Question: I've been dating a girl for 13 months now, and at one point I loved her to death. As of late, she is getting annoying. For the 2nd half of our relationship, she has been getting very upset when I say I'm going over to my friend's house, or even speak of them sometimes. She is starting to sound like she is my mother by many of the things she has tried to control in my life.

My question: What is the easiest way to go about dumping a girl without hurting her feelings too much? She is EXTREMELY emotional and cries very easily. Please... HELP ME!

ANSWER: Dumping is never easy, especially when you want to be as nice as possible, hurt her as little as possible, but be effective.

We can send her a dump certificate or, if that is too direct, we can send to you a dump certificate to deliver in any way you think best. But you must order it.

More to your question: Write her a letter and follow it up with a telephone call. Be polite but firm, clear in the message, and do not be inconsistent. Don’t confuse her, or lead her to think there is more to the relationship.

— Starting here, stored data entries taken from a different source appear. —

(* ===== verification/Spec.v ===== *)
(** The abstract ledger that x/anchoring promises.

    Registries are numbered 1, 2, ... in creation order; each holds its
    documents in the order their checksums first appeared, and each document is
    the list of its versions, oldest first.  Roles are named by scope and name,
    not by hash.  There are no secondary indexes and no counters: the keeper's
    eight collections are all determined by this state (see Refine). *)

From S2P Require Import Prelude Types Rbac Keeper MsgServer.

Record Version := mkVersion {
  v_Uri : bytes;
  v_ChecksumAlgo : bytes;
  v_Metadata : bytes;
  v_Timestamp : bytes;
  v_Status : bytes
}.

Record Doc := mkDoc { d_checksum : bytes; d_versions : list Version }.

Record AReg := mkAReg {
  ar_Name : bytes;
  ar_Description : bytes;
  ar_Creator : bytes;
  ar_CreatedAt : bytes;
  ar_Metadata : bytes;
  ar_docs : list Doc
}.

(** A role: of a registry, or of one document of a registry. *)
Inductive RoleKey :=
| RegistryKey (id : Z) (role : bytes)
| RecordKey (id : Z) (checksum role : bytes).

#[export] Instance RoleKey_eq_dec : EqDecision RoleKey.
Proof. solve_decision. Defined.

#[export] Instance RoleKey_countable : Countable RoleKey.
Proof.
  refine (inj_countable'
    (fun k => match k with RegistryKey i r => inl (i, r) | RecordKey i c r => inr (i, c, r) end)
    (fun x => match x with inl (i, r) => RegistryKey i r | inr (i, c, r) => RecordKey i c r end)
    _).
  by intros [].
Defined.

Record AState := mkA {
  a_params : Params;
  a_regs : list AReg;
  a_members : gset (RoleKey * bytes)
}.

(** The entry at the one-based position [id]. *)
Definition at1 {A} (l : list A) (id : Z) : option A :=
  if 1 <=? id then l !! Z.to_nat (id - 1) else None.

Definition alter1 {A} (f : A -> A) (id : Z) (l : list A) : list A :=
  if 1 <=? id then alter f (Z.to_nat (id - 1)) l else l.

Definition a_reg (a : AState) (id : Z) : option AReg := at1 (a_regs a) id.

(** The one-based position of a checksum among the documents. *)
Fixpoint doc_id (c : bytes) (l : list Doc) : option Z :=
  match l with
  | [] => None
  | d :: l' => if decide (d_checksum d = c) then Some 1 else Z.succ <$> doc_id c l'
  end.

Definition set_docs (f : list Doc -> list Doc) (r : AReg) : AReg :=
  mkAReg (ar_Name r) (ar_Description r) (ar_Creator r) (ar_CreatedAt r) (ar_Metadata r)
    (f (ar_docs r)).

Definition set_versions (f : list Version -> list Version) (d : Doc) : Doc :=
  mkDoc (d_checksum d) (f (d_versions d)).

Definition set_v_status (status : bytes) (v : Version) : Version :=
  mkVersion (v_Uri v) (v_ChecksumAlgo v) (v_Metadata v) (v_Timestamp v) status.

Definition version_of (time : bytes) (r : Record_) : Version :=
  mkVersion (rec_Uri r) (rec_ChecksumAlgo r) (rec_Metadata r) time (rec_Status r).

Definition admin_key (id : Z) : RoleKey := RegistryKey id RoleAdmin.

Definition key_registry (k : RoleKey) : Z :=
  match k with RegistryKey i _ => i | RecordKey i _ _ => i end.

Definition scoped_key (id : Z) (checksum role : bytes) : RoleKey :=
  if isRecordRole id checksum then RecordKey id checksum role else RegistryKey id role.

Definition may_write (a : AState) (sender : bytes) (id : Z) (checksum : bytes) : bool :=
  (negb (is_empty checksum) &&
    (bool_decide ((RecordKey id checksum RoleAdmin, sender) ∈ a_members a)
     || bool_decide ((RecordKey id checksum RoleEditor, sender) ∈ a_members a)))
  || bool_decide ((RegistryKey id RoleAdmin, sender) ∈ a_members a)
  || bool_decide ((RegistryKey id RoleEditor, sender) ∈ a_members a).

Definition holders (a : AState) (k : RoleKey) : gset bytes :=
  set_map snd (filter (fun e : RoleKey * bytes => e.1 = k) (a_members a)).

Section spec.
Context `{Env}.

Definition spec_address (s : bytes) : result bytes := of_option (StringToBytes s) ErrBech32.

Definition spec_request {A} (validate : A -> result unit) (req : option A) : result A :=
  msg ← of_option req empty_request;
  _ ← invalid_request (validate msg);
  mret msg.

Definition spec_AddRegistry (ctx : Ctx) (req : option MsgAddRegistry) (a : AState) :
    result (option Z * AState) :=
  msg ← spec_request MsgAddRegistry_ValidateBasic req;
  sender ← spec_address (mar_Sender msg);
  let id := Z.of_nat (length (a_regs a)) + 1 in
  let r := mkAReg (mar_Name msg) (mar_Description msg) (AccAddress_String sender)
             (BlockTimeString ctx) (mar_Metadata msg) [] in
  Ok (Some id, mkA (a_params a) (a_regs a ++ [r]) ({[ (admin_key id, sender) ]} ∪ a_members a)).

Definition spec_AddRecord (ctx : Ctx) (req : option MsgAddRecord) (a : AState) :
    result (option Z * AState) :=
  msg ← spec_request MsgAddRecord_ValidateBasic req;
  sender ← spec_address (marec_Sender msg);
  record ← of_option (marec_Record msg) (ErrPlain "nil pointer dereference");
  let id := rec_RegistryId record in
  let c := rec_Checksum record in
  let v := version_of (BlockTimeString ctx) record in
  reg ← of_option (a_reg a id) ErrCollNotFound;
  _ ← guard_err (negb (may_write a sender id c)) ErrUnauthorized;
  match doc_id c (ar_docs reg) with
  | Some rid =>
      Ok (Some rid, mkA (a_params a)
            (alter1 (set_docs (alter1 (set_versions (fun l => l ++ [v])) rid)) id (a_regs a))
            (a_members a))
  | None =>
      _ ← guard_err (negb (key_string_ok c)) ErrCollEncoding;
      Ok (Some (Z.of_nat (length (ar_docs reg)) + 1), mkA (a_params a)
            (alter1 (set_docs (fun l => l ++ [mkDoc c [v]])) id (a_regs a)) (a_members a))
  end.

Definition spec_UpdateRecordStatus (req : option MsgUpdateRecordStatus) (a : AState) :
    result (option Z * AState) :=
  msg ← spec_request MsgUpdateRecordStatus_ValidateBasic req;
  sender ← spec_address (murs_Editor msg);
  let id := murs_RegistryId msg in
  reg ← of_option (a_reg a id) ErrCollNotFound;
  d ← of_option (at1 (ar_docs reg) (murs_RecordId msg)) ErrCollNotFound;
  _ ← of_option (at1 (d_versions d) (murs_Index msg)) ErrCollNotFound;
  _ ← guard_err (negb (may_write a sender id (d_checksum d))) ErrUnauthorized;
  Ok (None, mkA (a_params a)
        (alter1 (set_docs (alter1 (set_versions
           (alter1 (set_v_status (murs_Status msg)) (murs_Index msg))) (murs_RecordId msg)))
           id (a_regs a))
        (a_members a)).

Definition spec_scope (a : AState) (id : Z) (checksum : bytes) : result unit :=
  reg ← of_option (a_reg a id) ErrNotFound;
  if isRecordRole id checksum then
    _ ← guard_err (negb (key_string_ok checksum)) ErrCollEncoding;
    _ ← of_option (doc_id checksum (ar_docs reg)) ErrNotFound;
    Ok tt
  else Ok tt.

Definition spec_GrantRole (req : option MsgRole) (a : AState) : result (option Z * AState) :=
  msg ← spec_request MsgGrantRole_ValidateBasic req;
  granter ← spec_address (mr_Admin msg);
  grantee ← spec_address (mr_Address msg);
  let id := mr_RegistryId msg in
  let k := scoped_key id (mr_Checksum msg) (mr_Role msg) in
  _ ← spec_scope a id (mr_Checksum msg);
  _ ← guard_err (negb
        ((bool_decide (k = admin_key id) && bool_decide (Admin (a_params a) = mr_Admin msg))
         || bool_decide ((admin_key id, granter) ∈ a_members a))) ErrMissingRole;
  Ok (None, mkA (a_params a) (a_regs a) ({[ (k, grantee) ]} ∪ a_members a)).

Definition spec_RevokeRole (req : option MsgRole) (a : AState) : result (option Z * AState) :=
  msg ← spec_request MsgRevokeRole_ValidateBasic req;
  revoker ← spec_address (mr_Admin msg);
  revokee ← spec_address (mr_Address msg);
  let id := mr_RegistryId msg in
  let k := scoped_key id (mr_Checksum msg) (mr_Role msg) in
  _ ← spec_scope a id (mr_Checksum msg);
  _ ← guard_err (negb (bool_decide ((k, revokee) ∈ a_members a)))
        (ErrInvalidRequest (ErrPlain "address does not have the specified role"));
  _ ← guard_err (bool_decide (k = admin_key id) && bool_decide (holders a k = {[ revokee ]}))
        (ErrInvalidRequest (ErrPlain "cannot revoke the last registry admin"));
  _ ← guard_err (negb (bool_decide ((admin_key id, revoker) ∈ a_members a))) ErrMissingRole;
  Ok (None, mkA (a_params a) (a_regs a) (a_members a ∖ {[ (k, revokee) ]})).

Definition spec_UpdateParams (req : MsgUpdateParams) (a : AState) : result (option Z * AState) :=
  _ ← of_option (StringToBytes (mup_Authority req)) (ErrWrap "invalid authority address" ErrBech32);
  _ ← guard_err (negb (bool_decide (mup_Authority req = Admin (a_params a))))
        (ErrWrap "invalid sender; expected admin" ErrUnauthorized);
  let p := if is_empty (mup_Admin req) then a_params a else mkParams (mup_Admin req) in
  _ ← Params_Validate p;
  Ok (None, mkA p (a_regs a) (a_members a)).

Definition spec_handle (ctx : Ctx) (msg : Msg) (a : AState) : result (option Z * AState) :=
  match msg with
  | AddRegistryMsg req => spec_AddRegistry ctx req a
  | AddRecordMsg req => spec_AddRecord ctx req a
  | UpdateRecordStatusMsg req => spec_UpdateRecordStatus req a
  | GrantRoleMsg req => spec_GrantRole req a
  | RevokeRoleMsg req => spec_RevokeRole req a
  | UpdateParamsMsg req => spec_UpdateParams req a
  end.

Definition spec_deliver (ctx : Ctx) (msg : Msg) (a : AState) : AState :=
  match spec_handle ctx msg a with Ok (_, a') => a' | Err _ => a end.

Definition spec_deliver_all (txs : list (Ctx * Msg)) (a : AState) : AState :=
  fold_left (fun a tx => spec_deliver tx.1 tx.2 a) txs a.
End spec.

(** ** One-based lists *)

Lemma at1_is_Some {A} (l : list A) i : is_Some (at1 l i) <-> 1 <= i <= Z.of_nat (length l).
Proof.
  unfold at1. destruct (Z.leb_spec 1 i).
  - rewrite lookup_lt_is_Some. lia.
  - split; [by intros []|lia].
Qed.

Lemma at1_None {A} (l : list A) i : at1 l i = None <-> i < 1 \/ Z.of_nat (length l) < i.
Proof. rewrite eq_None_not_Some, at1_is_Some. lia. Qed.

Lemma at1_range {A} (l : list A) i x : at1 l i = Some x -> 1 <= i <= Z.of_nat (length l).
Proof. intros Hx. apply at1_is_Some. rewrite Hx. eauto. Qed.

Lemma at1_nil {A} i : at1 (@nil A) i = None.
Proof. apply at1_None. simpl. lia. Qed.

Lemma at1_app_new {A} (l : list A) x : at1 (l ++ [x]) (Z.of_nat (length l) + 1) = Some x.
Proof.
  unfold at1. rewrite (proj2 (Z.leb_le 1 _)) by lia.
  replace (Z.to_nat (Z.of_nat (length l) + 1 - 1)) with (length l) by lia.
  by apply list_lookup_middle.
Qed.

Lemma at1_app_old {A} (l : list A) x i :
  i <> Z.of_nat (length l) + 1 -> at1 (l ++ [x]) i = at1 l i.
Proof.
  intros Hi. unfold at1. destruct (Z.leb_spec 1 i); [|done].
  destruct (decide (Z.to_nat (i - 1) < length l)%nat).
  - by rewrite lookup_app_l.
  - rewrite !lookup_ge_None_2; [done|lia|]. rewrite length_app. simpl. lia.
Qed.

Lemma at1_alter_eq {A} (f : A -> A) (l : list A) i : at1 (alter1 f i l) i = f <$> at1 l i.
Proof. unfold at1, alter1. destruct (1 <=? i); [|done]. apply list_lookup_alter_eq. Qed.

Lemma at1_alter_ne {A} (f : A -> A) (l : list A) i j :
  i <> j -> at1 (alter1 f i l) j = at1 l j.
Proof.
  intros Hij. unfold at1, alter1. destruct (Z.leb_spec 1 i), (Z.leb_spec 1 j); try done.
  apply list_lookup_alter_ne. lia.
Qed.

Lemma length_alter1 {A} (f : A -> A) (l : list A) i : length (alter1 f i l) = length l.
Proof. unfold alter1. case_match; [apply length_alter|done]. Qed.

(** ** Positions of checksums *)

Lemma doc_id_Some c l i :
  doc_id c l = Some i -> exists d, at1 l i = Some d /\ d_checksum d = c.
Proof.
  revert i. induction l as [|d l IH]; intros i Hi; simplify_eq/=. case_decide.
  - simplify_eq. eauto.
  - destruct (doc_id c l) as [j|]; simplify_eq/=.
    destruct (IH j eq_refl) as (d' & Hd & Hc). exists d'. split; [|done].
    pose proof (at1_range _ _ _ Hd). unfold at1 in *.
    rewrite (proj2 (Z.leb_le 1 (Z.succ j))) by lia. rewrite (proj2 (Z.leb_le 1 (j))) in Hd by lia.
    by replace (Z.to_nat (Z.succ j - 1)) with (S (Z.to_nat (j - 1))) by lia.
Qed.

Lemma doc_id_None c l : doc_id c l = None <-> c ∉ d_checksum <$> l.
Proof.
  induction l as [|d l IH]; simpl.
  - split; [intros; apply not_elem_of_nil|done].
  - rewrite not_elem_of_cons. case_decide; subst; [naive_solver|].
    rewrite <- IH. destruct (doc_id c l); naive_solver.
Qed.

Lemma doc_id_at1 l i d :
  NoDup (d_checksum <$> l) -> at1 l i = Some d -> doc_id (d_checksum d) l = Some i.
Proof.
  revert i. induction l as [|d0 l IH]; intros i Hnd Hi.
  - unfold at1 in Hi. by case_match.
  - simpl in Hnd. apply NoDup_cons in Hnd as [Hn Hnd]. simpl.
    pose proof (at1_range _ _ _ Hi). unfold at1 in Hi.
    rewrite (proj2 (Z.leb_le 1 (i))) in Hi by lia.
    destruct (Z.to_nat (i - 1)) as [|m] eqn:Em; simpl in Hi.
    + simplify_eq. rewrite decide_True by done. f_equal. lia.
    + assert (Hat : at1 l (i - 1) = Some d).
      { unfold at1. rewrite (proj2 (Z.leb_le 1 (i - 1))) by lia.
        by replace (Z.to_nat (i - 1 - 1)) with m by lia. }
      rewrite decide_False.
      * rewrite (IH (i - 1)) by done. simpl. f_equal. lia.
      * intros Hd. apply Hn. rewrite Hd. apply list_elem_of_fmap_2.
        by apply (list_elem_of_lookup_2 _ m).
Qed.

Lemma doc_id_app c l d :
  doc_id c (l ++ [d]) =
  match doc_id c l with
  | Some i => Some i
  | None => if decide (d_checksum d = c) then Some (Z.of_nat (length l) + 1) else None
  end.
Proof.
  induction l as [|d0 l IH]; [by simpl; case_decide|].
  cbn [app doc_id length]. destruct (decide (d_checksum d0 = c)); [done|].
  rewrite IH. destruct (doc_id c l); [done|]. cbn [fmap option_fmap option_map].
  destruct (decide (d_checksum d = c)); [|done].
  cbn [fmap option_fmap option_map]. f_equal. lia.
Qed.

Lemma checksums_alter f i l :
  d_checksum <$> alter1 (set_versions f) i l = d_checksum <$> l.
Proof.
  unfold alter1. case_match; [|done]. apply list_eq. intros j.
  rewrite !list_lookup_fmap, list_lookup_alter. case_decide; [|done]. subst.
  by destruct (l !! _).
Qed.

Lemma doc_id_checksums c l l' :
  d_checksum <$> l = d_checksum <$> l' -> doc_id c l = doc_id c l'.
Proof.
  revert l'. induction l as [|d l IH]; intros [|d' l'] E; simplify_eq/=; [done|].
  by rewrite H, (IH l').
Qed.

Lemma doc_id_alter c f i l : doc_id c (alter1 (set_versions f) i l) = doc_id c l.
Proof. apply doc_id_checksums, checksums_alter. Qed.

Simply, the nicest and most polite way to end a relationship is to end it once in clear, unquestionable language. You might call it tough love – if you think well of her and want the best for her, be sure she knows it’s over so she can get on with finding another guy.

Wizard

August 3, 2005

Question: im 12 and i want to know if i should dump my girlfriend who has a drinking problem. i myself am a drug addict who likes to have sex should i dump my drunk 10 year old girlfriend

ANSWER: Dump her and immediately change your life, or you’ll have no life.

Wizard

August 2, 2005

Question: i am going out with a girl who is a control freak and she is scaring me but i like her after she controls what should i do

ANSWER: If you like what she does, then enjoy it, and don’t dump her.